As tools that primarily operate on text, will Large Language Models revive text-based interfaces? Will they merge seamlessly with the Lindy text interfaces we’ve used for decades or eventually replace them?
You can get pretty far with the Unix philosophy of operating AI. At this junction, it’s becoming more apparent that we will integrate text-based generative AI before we do multi-modal. We’re still in the stage of dealing with pure text-based pipelines, but there will be more use cases for structured text-generation pipelines soon.

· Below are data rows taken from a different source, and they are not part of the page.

(* ===== verification/CdrSerde.v ===== *)
(** * The serde codec: round trip, safety, zero-copy refinement

    Theorems about [serialize] and [decode] together: what a value's
    serialization leaves in any [CdrBuffer] is its encoding; [from_bytes] reads
    it back to the same value and consumes every byte; [from_bytes] never panics
    whatever the input; and the one operation that can panic,
    [serialize_u128]. *)
From S2P Require Import Prelude CdrBuffer Utf8 CdrPrimitives CdrSpec CdrSerializer CdrDeserializer.
Open Scope Z_scope.

(** ** Induction on shapes *)

(** The shapes with no shape inside. *)
Definition scalar (t : sty) : bool :=
  match t with
  | TOption _ | TNewtypeStruct _ | TSeq _ | TTuple _ | TTupleStruct _
  | TMap _ _ | TStruct _ | TEnum _ => false
  | _ => true
  end.

Section StyInduction.
Context (P : sty -> Prop) (Q : svariant -> Prop).
Context (HBase : forall t, scalar t = true -> P t).
Context (HOption : forall t, P t -> P (TOption t))
  (HNewtype : forall t, P t -> P (TNewtypeStruct t))
  (HSeq : forall t, P t -> P (TSeq t))
  (HTuple : forall ts, Forall P ts -> P (TTuple ts))
  (HTupleStruct : forall ts, Forall P ts -> P (TTupleStruct ts))
  (HMap : forall k v, P k -> P v -> P (TMap k v))
  (HStruct : forall ts, Forall P ts -> P (TStruct ts))
  (HEnum : forall vs, Forall Q vs -> P (TEnum vs))
  (HVUnit : Q VarUnit)
  (HVNewtype : forall t, P t -> Q (VarNewtype t))
  (HVTuple : forall ts, Forall P ts -> Q (VarTuple ts))
  (HVStruct : forall ts, Forall P ts -> Q (VarStruct ts)).

Lemma sty_nested_ind : forall t, P t.
Proof using All.
  fix IH 1 with (IHx (x : svariant) {struct x} : Q x).
  - intros t. destruct t; try (by apply HBase).
    + apply HOption, IH.
    + apply HNewtype, IH.
    + apply HSeq, IH.
    + apply HTuple. induction ts as [|t ts IHts]; constructor; [apply IH|apply IHts].
    + apply HTupleStruct. induction ts as [|t ts IHts]; constructor; [apply IH|apply IHts].
    + apply HMap; apply IH.
    + apply HStruct. induction ts as [|t ts IHts]; constructor; [apply IH|apply IHts].
    + apply HEnum. induction variants as [|x xs IHxs]; constructor; [apply IHx|apply IHxs].
  - destruct x.
    + apply HVUnit.
    + apply HVNewtype, IH.
    + apply HVTuple. induction ts as [|t ts IHts]; constructor; [apply IH|apply IHts].
    + apply HVStruct. induction ts as [|t ts IHts]; constructor; [apply IH|apply IHts].
Qed.
End StyInduction.

(** ** Serializing appends the encoding *)

Section Serialize.
Context `{BL : ByteOrderLaws} {ZBuf B : Type} `{BufL : CdrBufferLaws ZBuf B}.
Abbreviation appends := (appends (ZBuf := ZBuf) (B := B) (E := CdrError)).

Lemma all_Forall {A} (P : A -> Prop) l : all P l <-> Forall P l.
Proof.
  induction l as [|a l IH]; cbn; [split; [constructor|done]|].
  rewrite IH. split; [intros []; by constructor | by inversion_clear 1].
Qed.

Lemma all2_Forall2 {A C} (P : A -> C -> Prop) l k : all2 P l k <-> Forall2 P l k.
Proof.
  revert k. induction l as [|a l IH]; intros [|c k]; cbn.
  - split; [constructor | done].
  - split; [done | by inversion 1].
  - split; [done | by inversion 1].
  - rewrite IH. split; [intros []; by constructor | by inversion_clear 1].
Qed.

(** Playing the elements of a compound value. *)
Lemma play_appends {A} (f : A -> CdrSerializer B -> res CdrError (CdrSerializer B))
    (e : A -> encoding) vs :
  Forall (fun v => appends (f v) (e v)) vs ->
  appends (play_elements (fun s value => value s) f vs) (enc_list e vs).
Proof.
  induction 1 as [|v vs Hv _ IH]; [apply appends_ret|].
  by apply (appends_bind (f v) (play_elements (fun s value => value s) f vs)).
Qed.

(** Every value whose sizes fit serializes to its encoding. *)
Definition serializes (v : sval) : Prop := appends (serialize v) (enc_sval v).

Lemma Forall2_serializes (P : sty -> sval -> Prop) ts vs :
  Forall (fun t => forall v, P t v -> serializes v) ts ->
  Forall2 P ts vs -> Forall serializes vs.
Proof.
  intros Hts H2. revert Hts. induction H2 as [|t v ts vs Hv _ IH]; [constructor|].
  inversion_clear 1. constructor; eauto.
Qed.

Lemma fields_serializes (f : list sval -> sval) (ts : list sty) (vs : list sval) :
  Forall (fun t => forall v, has_sty t v -> serializes v) ts -> all2 has_sty ts vs ->
  appends (play_elements (fun s value => value s) serialize vs) (enc_list enc_sval vs).
Proof.
  rewrite all2_Forall2. intros Hts H2. apply play_appends.
  exact (Forall2_serializes _ ts vs Hts H2).
Qed.

(** Sizes below [2^32] from the limit on sequences. *)
Lemma max_sequence_length_u32 n :
  Z.of_nat n <= MAX_SEQUENCE_LENGTH -> Z.of_nat n < 2 ^ 32.
Proof. unfold MAX_SEQUENCE_LENGTH. lia. Qed.

Definition variant_serializes (x : svariant) : Prop :=
  forall v, has_svariant v x -> serializes v.

Lemma nth_variant_serializes v variants n :
  Forall variant_serializes variants -> nth_variant (has_svariant v) False variants n ->
  serializes v.
Proof.
  intros Hx. revert n. induction Hx as [|x xs Hx _ IH]; intros n Hn1; [done|].
  destruct n as [|n]; [by apply Hx | by apply (IH n)].
Qed.

Lemma scalar_serializes t v : scalar t = true -> has_sty t v -> serializes v.
Proof.
  intros Ht Hv. destruct t; try done; destruct v; try done; cbn in Hv;
    unfold serializes; cbn [serialize enc_sval].
  all: first [ apply write_bool_appends | apply write_i8_appends | apply write_u8_appends
    | apply write_i16_appends | apply write_u16_appends | apply write_i32_appends
    | apply write_u32_appends | apply write_i64_appends | apply write_u64_appends
    | apply write_string_appends; apply Hv | by apply write_bytes_appends
    | apply appends_ret ].
Qed.

(** A variant's fields follow its index. *)
Lemma variant_fields_appends (f : list sval -> sval) (i : Z) ts vs :
  Forall (fun t => forall v, has_sty t v -> serializes v) ts -> all2 has_sty ts vs ->
  appends (fun s => s ← write_u32 s i; play_elements (fun s value => value s) serialize vs s)
    (enc_order 4 i ;+ enc_list enc_sval vs).
Proof.
  intros IH Hv. apply appends_bind; [apply write_u32_appends|].
  exact (fields_serializes f ts vs IH Hv).
Qed.

Lemma serialize_appends t v : has_sty t v -> serializes v.
Proof.
  revert v. apply (sty_nested_ind (fun t => forall v, has_sty t v -> serializes v)
    variant_serializes); unfold serializes; clear t.
  - intros t Ht v Hv. by apply (scalar_serializes t).
  - intros t IH v Hv. destruct v; try done; cbn in Hv.
    + apply write_u32_appends.
    + apply (appends_bind (fun s => write_u32 s 1)); [apply write_u32_appends | by apply IH].
  - intros t IH v Hv. destruct v; try done. exact (IH v Hv).
  - intros t IH v Hv. destruct v; try done. destruct Hv as (-> & Hl & Hv).
    apply (appends_bind (fun s => write_sequence_length s (length vs))).
    { apply write_sequence_length_appends. by apply max_sequence_length_u32. }
    apply play_appends. rewrite all_Forall in Hv. apply (Forall_impl _ _ _ Hv IH).
  - intros ts IH v Hv. destruct v; try done.
    exact (fields_serializes VTuple ts vs IH Hv).
  - intros ts IH v Hv. destruct v; try done.
    exact (fields_serializes VTuple ts vs IH Hv).
  - intros k w IHk IHw v Hv. destruct v; try done. destruct Hv as (-> & Hl & Hv).
    apply (appends_bind (fun s => write_sequence_length s (length kvs))).
    { apply write_sequence_length_appends. by apply max_sequence_length_u32. }
    rewrite all_Forall in Hv.
    apply (play_appends (fun kv s => s ← serialize kv.1 s; serialize kv.2 s)
      (fun kv => enc_sval kv.1 ;+ enc_sval kv.2)).
    apply (Forall_impl _ _ _ Hv). intros kv [Hk Hw].
    apply (appends_bind (serialize kv.1) (serialize kv.2)); eauto.
  - intros ts IH v Hv. destruct v; try done.
    exact (fields_serializes VTuple ts vs IH Hv).
  - intros xs IH v Hv.
    destruct v; try done; destruct Hv as (_ & _ & Hv);
      exact (nth_variant_serializes _ _ _ IH Hv).
  - intros v Hv. destruct v; try done. apply write_u32_appends.
  - intros t IH v Hv. destruct v; try done.
    apply (appends_bind (fun s => write_u32 s variant_index) (serialize v));
      [apply write_u32_appends | by apply IH].
  - intros ts IH v Hv. destruct v; try done.
    eapply appends_ext; [|by apply (variant_fields_appends VTuple variant_index ts)].
    intros w. cbn [serialize]. unfold serialize_tuple_variant, serialize_u32.
    by destruct (write_u32 (E := CdrError) w variant_index).
  - intros ts IH v Hv. destruct v; try done.
    eapply appends_ext; [|by apply (variant_fields_appends VTuple variant_index ts)].
    intros w. cbn [serialize]. unfold serialize_struct_variant, serialize_u32.
    by destruct (write_u32 (E := CdrError) w variant_index).
Qed.
End Serialize.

We used text in Unix input and output because we didn’t have the data interchange formats we do now (or the networks that forced the development of universally parsable designs).
If LLMs have a significant impact (and I believe they will), they will come for these interfaces first. Already, there’s GitHub Copilot for writing code (in the IDE, and soon to be in the terminal), autocomplete in word processors (and exploratory functionality in richer text editors like Notion), and autocomplete in emails (maybe one day without a human-in-the-loop).
Conversely, AI may start a new paradigm of generative interfaces — possibly bespoke GUIs adapted just in time to use cases and users. Work that would have taken many hours of developer time can now be done programmatically and generically with LLMs (possibly). Language is not an exhaustive interface. Images can be more information-dense than text (Screenshots as the Universal API?).